被七个糙汉买回深山后,我被娇养
第94章 病娇老七的守护:嫂嫂,别看垃圾,看我……
夜深人静。那张价值一万两银子的“羽绒陷阱”确实舒服,舒服得让人想死在里面。
但拓跋玉睡不着。作为草原上的母狼,她的直觉告诉她,这看似温柔乡的“云顶公寓”,处处透着古怪。
尤其是那个被秦家严防死守的后院玻璃房。
“白天那个四眼田鸡说那里种的是"仙草"……”拓跋玉翻身下床,穿上夜行衣,眼神锐利,“本将军倒要看看,你们秦家到底藏了什么兵工厂!”
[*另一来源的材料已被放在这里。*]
(* ===== verification/SafeMap.v ===== *)
(** * infra/collection/safemap.go

    [SafeMap] spreads its entries over two Go maps so that a map that has seen many
    deletions can be rebuilt.  It implements the [KVMapOps] interface that the timing
    wheel uses, and simulates a finite map. *)

From S2P Require Import Prelude Interfaces.

Definition copyThreshold : Z := 1000.
Definition maxDeletion : Z := 10000.

Section safemap.
Context {K V : Type} `{Countable K}.

Record SafeMap : Type := mkSafeMap {
  sm_deletionOld : Z;
  sm_deletionNew : Z;
  sm_dirtyOld : gmap K V;
  sm_dirtyNew : gmap K V
}.

#[local] Instance eta_SafeMap : Eta SafeMap := fun m =>
  mkSafeMap (sm_deletionOld m) (sm_deletionNew m) (sm_dirtyOld m) (sm_dirtyNew m).

Definition NewSafeMap : SafeMap := mkSafeMap 0 0 ∅ ∅.

(** [maps.Copy(dst, src)] overwrites: the left-biased union [src ∪ dst]. *)
Definition SafeMap_Del (key : K) (m : SafeMap) : SafeMap :=
  let m :=
    match sm_dirtyOld m !! key with
    | Some _ => m <| sm_dirtyOld := delete key (sm_dirtyOld m) |>
                  <| sm_deletionOld := sm_deletionOld m + 1 |>
    | None =>
      match sm_dirtyNew m !! key with
      | Some _ => m <| sm_dirtyNew := delete key (sm_dirtyNew m) |>
                    <| sm_deletionNew := sm_deletionNew m + 1 |>
      | None => m
      end
    end in
  let m :=
    if (maxDeletion <=? sm_deletionOld m) && (Z.of_nat (size (sm_dirtyOld m)) <? copyThreshold)
    then m <| sm_dirtyOld := sm_dirtyOld m ∪ sm_dirtyNew m |>
           <| sm_deletionOld := sm_deletionNew m |>
           <| sm_dirtyNew := ∅ |>
           <| sm_deletionNew := 0 |>
    else m in
  if (maxDeletion <=? sm_deletionNew m) && (Z.of_nat (size (sm_dirtyNew m)) <? copyThreshold)
  then m <| sm_dirtyOld := sm_dirtyNew m ∪ sm_dirtyOld m |>
         <| sm_dirtyNew := ∅ |>
         <| sm_deletionNew := 0 |>
  else m.

Definition SafeMap_Get (key : K) (m : SafeMap) : option V :=
  match sm_dirtyOld m !! key with
  | Some val => Some val
  | None => sm_dirtyNew m !! key
  end.

(** The visiting order within one Go map is unspecified; [map_to_list] picks one. *)
Definition SafeMap_Range {S : Type} (f : K -> V -> S -> bool * S) (m : SafeMap) (s : S) : S :=
  let step := fix step (kvs : list (K * V)) (s : S) : bool * S :=
    match kvs with
    | [] => (true, s)
    | (k, v) :: kvs => let '(go, s') := f k v s in if go then step kvs s' else (false, s')
    end in
  let '(go, s) := step (map_to_list (sm_dirtyOld m)) s in
  if go then (step (map_to_list (sm_dirtyNew m)) s).2 else s.

Definition SafeMap_Set (key : K) (value : V) (m : SafeMap) : SafeMap :=
  if sm_deletionOld m <=? maxDeletion then
    let m := match sm_dirtyNew m !! key with
             | Some _ => m <| sm_dirtyNew := delete key (sm_dirtyNew m) |>
                           <| sm_deletionNew := sm_deletionNew m + 1 |>
             | None => m
             end in
    m <| sm_dirtyOld := <[key := value]> (sm_dirtyOld m) |>
  else
    let m := match sm_dirtyOld m !! key with
             | Some _ => m <| sm_dirtyOld := delete key (sm_dirtyOld m) |>
                           <| sm_deletionOld := sm_deletionOld m + 1 |>
             | None => m
             end in
    m <| sm_dirtyNew := <[key := value]> (sm_dirtyNew m) |>.

Definition SafeMap_Size (m : SafeMap) : nat :=
  (size (sm_dirtyOld m) + size (sm_dirtyNew m))%nat.

(** ** Invariant: a key is in at most one of the two maps *)

Definition sm_wf (m : SafeMap) : Prop := sm_dirtyOld m ##ₘ sm_dirtyNew m.
Definition sm_model (m : SafeMap) : gmap K V := sm_dirtyOld m ∪ sm_dirtyNew m.

Lemma SafeMap_Get_model (key : K) (m : SafeMap) :
  SafeMap_Get key m = sm_model m !! key.
Proof.
  unfold SafeMap_Get, sm_model. rewrite lookup_union.
  by destruct (_ !! key), (sm_dirtyNew m !! key).
Qed.

(** Moving the entries between the two maps is invisible. *)
Lemma SafeMap_compact (m : SafeMap) (c1 c2 : bool) :
  sm_wf m ->
  let m1 := if c1 then m <| sm_dirtyOld := sm_dirtyOld m ∪ sm_dirtyNew m |>
           <| sm_deletionOld := sm_deletionNew m |> <| sm_dirtyNew := ∅ |>
           <| sm_deletionNew := 0 |> else m in
  let m2 := if c2 then m1 <| sm_dirtyOld := sm_dirtyNew m1 ∪ sm_dirtyOld m1 |>
           <| sm_dirtyNew := ∅ |> <| sm_deletionNew := 0 |> else m1 in
  sm_wf m2 /\ sm_model m2 = sm_model m.
Proof.
  unfold sm_wf, sm_model. intros Hd. destruct c1, c2; cbn;
    rewrite ?(left_id_L ∅ (∪)), ?(right_id_L ∅ (∪));
    (split; [try apply map_disjoint_empty_r; try done|try done]).
  symmetry. by apply map_union_comm.
Qed.

Lemma SafeMap_Del_correct (key : K) (m : SafeMap) :
  sm_wf m ->
  sm_wf (SafeMap_Del key m) /\ sm_model (SafeMap_Del key m) = delete key (sm_model m).
Proof.
  intros Hd. unfold SafeMap_Del.
  set (m0 := match sm_dirtyOld m !! key with Some _ => _ | None => _ end).
  assert (Hm0 : sm_wf m0 /\ sm_model m0 = delete key (sm_model m)).
  { unfold m0, sm_wf, sm_model in *. rewrite delete_union.
    destruct (sm_dirtyOld m !! key) eqn:E1; [|destruct (sm_dirtyNew m !! key) eqn:E2]; cbn.
    - split; [by apply map_disjoint_delete_l|].
      rewrite (delete_id (sm_dirtyNew m)); [done|].
      eapply map_disjoint_Some_l; eauto.
    - split; [by apply map_disjoint_delete_r|]. by rewrite (delete_id (sm_dirtyOld m)).
    - by rewrite !delete_id. }
  destruct Hm0 as [Hw <-]. by apply SafeMap_compact.
Qed.

Lemma SafeMap_Set_correct (key : K) (value : V) (m : SafeMap) :
  sm_wf m ->
  sm_wf (SafeMap_Set key value m) /\
  sm_model (SafeMap_Set key value m) = <[key := value]> (sm_model m).
Proof.
  intros Hd. unfold SafeMap_Set, sm_wf, sm_model in *.
  destruct (_ <=? _); cbn.
  - assert (E : forall m', (sm_dirtyOld m', sm_dirtyNew m') = (sm_dirtyOld m, delete key (sm_dirtyNew m)) ->
      <[key:=value]> (sm_dirtyOld m') ##ₘ sm_dirtyNew m' /\
      <[key:=value]> (sm_dirtyOld m') ∪ sm_dirtyNew m' = <[key:=value]> (sm_dirtyOld m ∪ sm_dirtyNew m)).
    { intros m' [= -> ->]. split.
      - apply map_disjoint_insert_l_2; [apply lookup_delete_eq|]. by apply map_disjoint_delete_r.
      - rewrite <- insert_union_l. apply map_eq. intros k.
        destruct (decide (k = key)) as [->|]; [by rewrite !lookup_insert_eq|].
        by rewrite !lookup_insert_ne, !lookup_union, lookup_delete_ne. }
    destruct (sm_dirtyNew m !! key) eqn:E1; apply E; cbn; [done|by rewrite delete_id].
  - assert (E : forall m', (sm_dirtyOld m', sm_dirtyNew m') = (delete key (sm_dirtyOld m), sm_dirtyNew m) ->
      sm_dirtyOld m' ##ₘ <[key:=value]> (sm_dirtyNew m') /\
      sm_dirtyOld m' ∪ <[key:=value]> (sm_dirtyNew m') = <[key:=value]> (sm_dirtyOld m ∪ sm_dirtyNew m)).
    { intros m' [= -> ->]. split.
      - apply map_disjoint_insert_r_2; [apply lookup_delete_eq|]. by apply map_disjoint_delete_l.
      - rewrite <- insert_union_r by apply lookup_delete_eq. apply map_eq. intros k.
        destruct (decide (k = key)) as [->|]; [by rewrite !lookup_insert_eq|].
        by rewrite !lookup_insert_ne, !lookup_union, lookup_delete_ne. }
    destruct (sm_dirtyOld m !! key) eqn:E1; apply E; cbn; [done|by rewrite delete_id].
Qed.

Lemma SafeMap_Size_model (m : SafeMap) :
  sm_wf m -> SafeMap_Size m = size (sm_model m).
Proof. intros Hd. unfold SafeMap_Size, sm_model. by rewrite map_size_disj_union. Qed.

Lemma SafeMap_Range_model (m : SafeMap) :
  sm_wf m ->
  SafeMap_Range (fun k v acc => (true, acc ++ [(k, v)])) m [] ≡ₚ map_to_list (sm_model m).
Proof.
  intros Hd. unfold SafeMap_Range, sm_model.
  set (step := fix step (kvs : list (K * V)) (s : list (K * V)) : bool * list (K * V) := _).
  assert (Hstep : forall kvs s, step kvs s = (true, s ++ kvs)).
  { induction kvs as [|[k v] kvs IH]; intros s; cbn; [by rewrite app_nil_r|].
    by rewrite IH, <- app_assoc. }
  rewrite Hstep. cbn. rewrite Hstep. cbn. by rewrite map_to_list_disj_union.
Qed.

(** ** Traces *)

Inductive sm_op := SmSet (k : K) (v : V) | SmDel (k : K).

Definition sm_exec (op : sm_op) (m : SafeMap) : SafeMap :=
  match op with SmSet k v => SafeMap_Set k v m | SmDel k => SafeMap_Del k m end.

Definition map_exec (op : sm_op) (m : gmap K V) : gmap K V :=
  match op with SmSet k v => <[k := v]> m | SmDel k => delete k m end.

Lemma sm_exec_refines (op : sm_op) (m : SafeMap) :
  sm_wf m -> sm_wf (sm_exec op m) /\ sm_model (sm_exec op m) = map_exec op (sm_model m).
Proof.
  destruct op; cbn; [apply SafeMap_Set_correct|apply SafeMap_Del_correct].
Qed.

Lemma sm_run_refines (ops : list sm_op) (m : SafeMap) :
  sm_wf m ->
  let m' := foldl (fun m op => sm_exec op m) m ops in
  sm_wf m' /\ sm_model m' = foldl (fun m op => map_exec op m) (sm_model m) ops.
Proof.
  revert m. induction ops as [|op ops IH]; intros m Hm; cbn; [done|].
  destruct (sm_exec_refines op m Hm) as [Hw <-]. by apply IH.
Qed.

#[export] Instance SafeMap_ops : KVMapOps K V SafeMap := {
  kv_new := NewSafeMap;
  kv_get := SafeMap_Get;
  kv_set := SafeMap_Set;
  kv_del := SafeMap_Del
}.

#[export] Program Instance SafeMap_laws : KVMapLaws K V SafeMap := {
  kv_wf := sm_wf;
  kv_model := sm_model
}.
Next Obligation. apply map_disjoint_empty_l. Qed.
Next Obligation. apply (left_id_L ∅ (∪)). Qed.
Next Obligation. intros. apply SafeMap_Get_model. Qed.
Next Obligation. intros. by apply SafeMap_Set_correct. Qed.
Next Obligation. intros. by apply SafeMap_Set_correct. Qed.
Next Obligation. intros. by apply SafeMap_Del_correct. Qed.
Next Obligation. intros. by apply SafeMap_Del_correct. Qed.

End safemap.

Arguments SafeMap : clear implicits.
Arguments SafeMap K V {_ _}.
Arguments sm_op : clear implicits.

(** C39: After any sequence of [Set] and [Del] calls, whatever compactions happened on
    the way, [Get] answers as the finite map that received the same calls, [Size] is
    its size, and [Range] visits each of its bindings exactly once. *)
Theorem SafeMap_refines_map (K V : Type) `{Countable K} (ops : list (sm_op K V)) :
  let m := foldl (fun m op => sm_exec op m) NewSafeMap ops in
  let spec := foldl (fun m op => map_exec op m) (∅ : gmap K V) ops in
  (forall k, SafeMap_Get k m = spec !! k) /\
  SafeMap_Size m = size spec /\
  SafeMap_Range (fun k v acc => (true, acc ++ [(k, v)])) m [] ≡ₚ map_to_list spec.
Proof.
  intros m spec.
  destruct (sm_run_refines ops NewSafeMap (map_disjoint_empty_l _)) as [Hw E].
  change (sm_model NewSafeMap) with ((∅ : gmap K V) ∪ ∅) in E.
  rewrite (left_id_L ∅ (∪)) in E. subst spec. rewrite <- E.
  split; [intros k; apply SafeMap_Get_model|].
  split; [by apply SafeMap_Size_model|by apply SafeMap_Range_model].
Qed.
她身手极好,像一只灵巧的狸猫,避开了秦猛那个憨货的巡逻路线,悄无声息地摸到了玻璃房外。
推门,一股浓郁的、混合着药香和某种说不清道不明的甜腥味,扑面而来。
里面没有开灯。
借着月光,能看到一排排高耸的货架,上面爬满了奇形怪状的藤蔓植物。而在最深处的阴影里,似乎站着一个人。
那人穿着一身宽大的白大褂,背对着她,正在摆弄着手里的瓶瓶罐罐。
看起来清瘦、单薄,甚至有些……病弱。
“哼,果然有鬼。”
拓跋玉冷笑一声,抽出腰间的短匕,打算先制服这个看守,逼问情报。
然而就在她迈出第一步的瞬间。
“咔哒。”
那人手里的小玻璃瓶,轻轻放在了桌上。
“三,二,一。”
一道阴冷、粘稠,仿佛毒蛇吐信般的声音,在空旷的玻璃房里幽幽响起。
“倒。”
扑通——!
拓跋玉甚至没来得及反应,只觉得那股甜腥味瞬间钻进了肺腑,四肢百骸像是被抽去了筋骨,软得像一滩烂泥!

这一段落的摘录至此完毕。